My therapist and I were talking how today we’re a society where we like to ‘rip the bandage off’ and I confess I’m one of those doing that very thing. I’m very much of the world like all of us. I see the discord, I see the confusion and mixed feelings and I’m gonna let rip what I think.
Which is good, of course. The truth is being spoken, but the truth is not the goal of any discourse. The goal is to find common ground and solutions and that’s only achieved by connecting from a constructive emotional place which is exactly what ‘ripping the bandage off’ thinking doesn’t give a fuck about.
When we feel we need to prove someone wrong, we’re riding the wave of an emotion which is what we call ‘energy’ and that push, that declaration and that refusal of openness is what causes the problem to be perpetuated.
I write this knowing this is a process most of us are not interested in engaging in, but if we did, engaged in a constructive dialogue that accepts, but doesn’t act on the ego’s demands, we’d see such such swift and beneficial change it would be mind-blowing.
I always felt I was a victim to my emotions, until I saw that witnessing the emotions and knowing they are not me, but something happening I can observe, made me realize I was in control of the emotions, and could then respond accordingly.
I walk around New York City where I spent so much time and I see most are not consumed with the events outwardly — their inner life is a whole other story. What our inner life is is of the greatest concern for us. To be observant as to what we are truly feeling, and what we are deciding to do with those feelings in terms of action is the mark of a conscious and all accepting life.
Try this yourself. If you really want to have control of your life, check in as you go about in your day and detect and observe what you are feeling. Do this when it’s easy, when life isn’t coming at you and when you aren’t watching or reading something that’s pissing you off.
Do this for a few days, and then look at something that usually does enrage you, get you going. Look at it and observe the feeling of rage or hurt that rises within you and listen to the thoughts in your head. Question those thoughts, question those emotions. Be curious.

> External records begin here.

Lemma write_option_spec o P S tag bs :
  1 <= tag <= DHCP_MAX_OPTION -> Z.of_nat (length bs) <= DHCP_MAX_LEN -> bs <> [] ->
  let N := encode_items (new_item tag bs) in
  mload (data o) 0 (length P) = P ->
  mload (data o) (Z.of_nat (length P) + Z.of_nat (length N)) (length S) = S ->
  mload (data (write_option o (Z.of_nat (length P)) tag bs)) 0 (length (P ++ N ++ S)) = P ++ N ++ S.
Proof.
  intros Ht Hl Hb N HP HS. unfold DHCP_MAX_OPTION, DHCP_MAX_LEN in *.
  assert (N = tag :: Z.of_nat (length bs) :: bs) as HN.
  { subst N. unfold new_item. rewrite decide_False by done. by rewrite encode_items_cons, app_nil_r. }
  rewrite !length_app, !mload_app. f_equal; [|f_equal].
  - etransitivity; [|exact HP]. apply mload_ext. intros x Hx. simpl. unfold memcpy, option_data, mset, DHCP_OPTION_HEADER_LEN.
    rewrite !decide_False by lia. done.
  - rewrite HN. cbn [length mload]. unfold write_option. cbn [data].
    assert (forall x, x < Z.of_nat (length P) + 2 ->
      memcpy (mset (mset (data o) (Z.of_nat (length P)) (u8 tag)) (Z.of_nat (length P) + 1)
                (u8 (Z.of_nat (length bs)))) (option_data (Z.of_nat (length P))) bs x
      = mset (mset (data o) (Z.of_nat (length P)) (u8 tag)) (Z.of_nat (length P) + 1)
                (u8 (Z.of_nat (length bs))) x) as G.
    { intros x Hx. unfold memcpy at 1, option_data, DHCP_OPTION_HEADER_LEN.
      rewrite decide_False by lia. done. }
    rewrite !G by lia. unfold mset at 1 2 3 4 5. unfold mset.
    rewrite (decide_False (P := 0 + _ = _)) by lia.
    rewrite (decide_True (P := 0 + _ = _)) by lia.
    rewrite (decide_True (P := 0 + _ + 1 = _)) by lia.
    rewrite !wrap_small by zlia. do 2 f_equal.
    replace (0 + Z.of_nat (length P) + 1 + 1) with (option_data (Z.of_nat (length P)))
      by (unfold option_data, DHCP_OPTION_HEADER_LEN; lia).
    apply mload_memcpy.
  - etransitivity; [|exact HS]. rewrite Z.add_0_l. apply mload_ext. intros x Hx. simpl.
    rewrite HN in Hx. cbn [length] in Hx.
    unfold memcpy, option_data, mset, DHCP_OPTION_HEADER_LEN. rewrite !decide_False by lia. done.
Qed.

Lemma set_plain_spec o items tail tag bs depth r o' :
  set_dhcp_option realloc (S depth) o tag bs = (r, o') ->
  represents o items tail -> 1 <= tag <= DHCP_MAX_OPTION ->
  match r with
  | Ok off => represents o' (store_items tag bs items) tail
  | Err e => o' = o /\ (e = ENOSPC /\ Z.of_nat (length bs) > 253 \/
                       exists n, alloc_len o < n <= used_len o + Z.of_nat (length (encode_items (new_item tag bs))) /\
                         fst (realloc o n) = Err e)
  end.
Proof.
  intros E Hr Ht. cbn [set_dhcp_option] in E.
  rewrite decide_False in E by (unfold DHCP_PAD, DHCP_MAX_OPTION in *; lia).
  rewrite (find_end o items tail Hr) in E.
  destruct (locate o items tail tag Hr Ht) as (P & O & S & found & Ef & Eoff & Elen & Esplit & Estore).
  rewrite Ef in E. rewrite (decide_False (P := DHCP_ENCAPSULATOR tag <> 0)) in E.
  2: { apply not_encap_opt. unfold DHCP_MAX_OPTION in *; lia. }
  rewrite Eoff, Elen, <- (encode_new_item_length tag) in E.
  destruct (resize_dhcp_option _ _ _ _ _ _) as [r1 o1] eqn:Er.
  destruct Hr as (Hu & Ha & Hm & Hok & Htail). rewrite Esplit in Hm.
  apply (resize_plain_spec o P O S) in Er; [|lia|lia|lia|done].
  destruct r1 as [[]|e].
  2: { simplify_eq. destruct Er as [-> [[-> Hbig]|[? ?]]]; split; [done| |done|right; eexists; split; [|done]; lia].
       left. split; [done|]. rewrite encode_new_item_length in Hbig.
       unfold DHCP_MAX_LEN, DHCP_OPTION_HEADER_LEN in Hbig. case_decide; lia. }
  destruct Er as (Hu1 & Hnl & Ha1 & HP & HS).
  assert (Z.of_nat (length bs) <= DHCP_MAX_LEN) as Hlen.
  { clear E. rewrite encode_new_item_length in Hnl.
    unfold DHCP_MAX_LEN, DHCP_OPTION_HEADER_LEN in *. case_decide; lia. }
  injection E as <- <-.
  pose proof (f_equal length Hm) as Hl. rewrite mload_length, !length_app in Hl.
  case_decide as Hb.
  - split_and!; [simpl; lia..| |by apply store_items_ok|done].
    rewrite Estore, <- (write_option_spec o1 P S tag bs) by (done || by intros ->).
    f_equal. rewrite !length_app. simpl. lia.
  - assert (bs = []) as -> by (destruct bs; simpl in *; [done|lia]).
    split_and!; [lia..| |by apply store_items_ok|done].
    rewrite Estore. replace (Z.to_nat (used_len o1)) with (length P + length S)%nat
      by (rewrite Hu1; simpl; lia).
    rewrite mload_app, HP. f_equal. simpl. rewrite <- HS at 2. simpl.
    by rewrite Z.add_0_r.
Qed.
End store.

(** ** Fetching from a well-formed block *)

Lemma mload_firstn m a n k : (k <= n)%nat -> mload m a k = take k (mload m a n).
Proof.
  intros Hk. replace n with (k + (n - k))%nat by lia.
  by rewrite mload_app, take_app_length' by (by rewrite mload_length).
Qed.

Lemma fetch_refines o items tail tag len :
  represents o items tail -> 1 <= tag <= DHCP_MAX_OPTION -> 0 <= len ->
  dhcpopt_fetch o tag len =
    match fetch_items tag items with
    | Some bs => (Ok (Z.of_nat (length bs)), take (Z.to_nat len) bs)
    | None => (Err ENOENT, [])
    end.
Proof.
  intros Hr Ht Hlen. unfold dhcpopt_fetch.
  destruct (items_split tag items) as [H|(pre & bs & post & -> & H)].
  - by rewrite (find_absent o items tail), fetch_items_absent.
  - rewrite (find_present o pre tag bs post tail), fetch_items_present by done. simpl.
    destruct Hr as (_ & _ & Hm & Hok & _).
    rewrite encode_items_app, encode_items_cons, <- !app_assoc in Hm.
    apply mload_split in Hm as [_ Hm]. cbn [encode_item app] in Hm.
    apply mload_cons in Hm as [_ Hm]. apply mload_cons in Hm as [Hl Hm].
    apply mload_split in Hm as [Hd _]. rewrite Z.add_0_l in *.
    unfold option_len. rewrite Hl. f_equal.
    replace (option_data _) with (Z.of_nat (length (encode_items pre)) + 1 + 1)
      by (unfold option_data, DHCP_OPTION_HEADER_LEN; lia).
    rewrite (mload_firstn _ _ (length bs)), Hd by (case_decide; lia).
    case_decide; [|done]. rewrite Nat2Z.id, !take_ge; [done|lia..].
Qed.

I write this not to tell you what to do or not to do, but to be aware of what you’re feeling, what energy you’re sensing inside of you before you act. The feeling of the solution and resolve and coming together is the feeling that when combined with action moves people to change. Any other feeling is one of ego and right versus wrong which perpetuates the problem and drives deeper wedges and exasperates the illusion of separateness.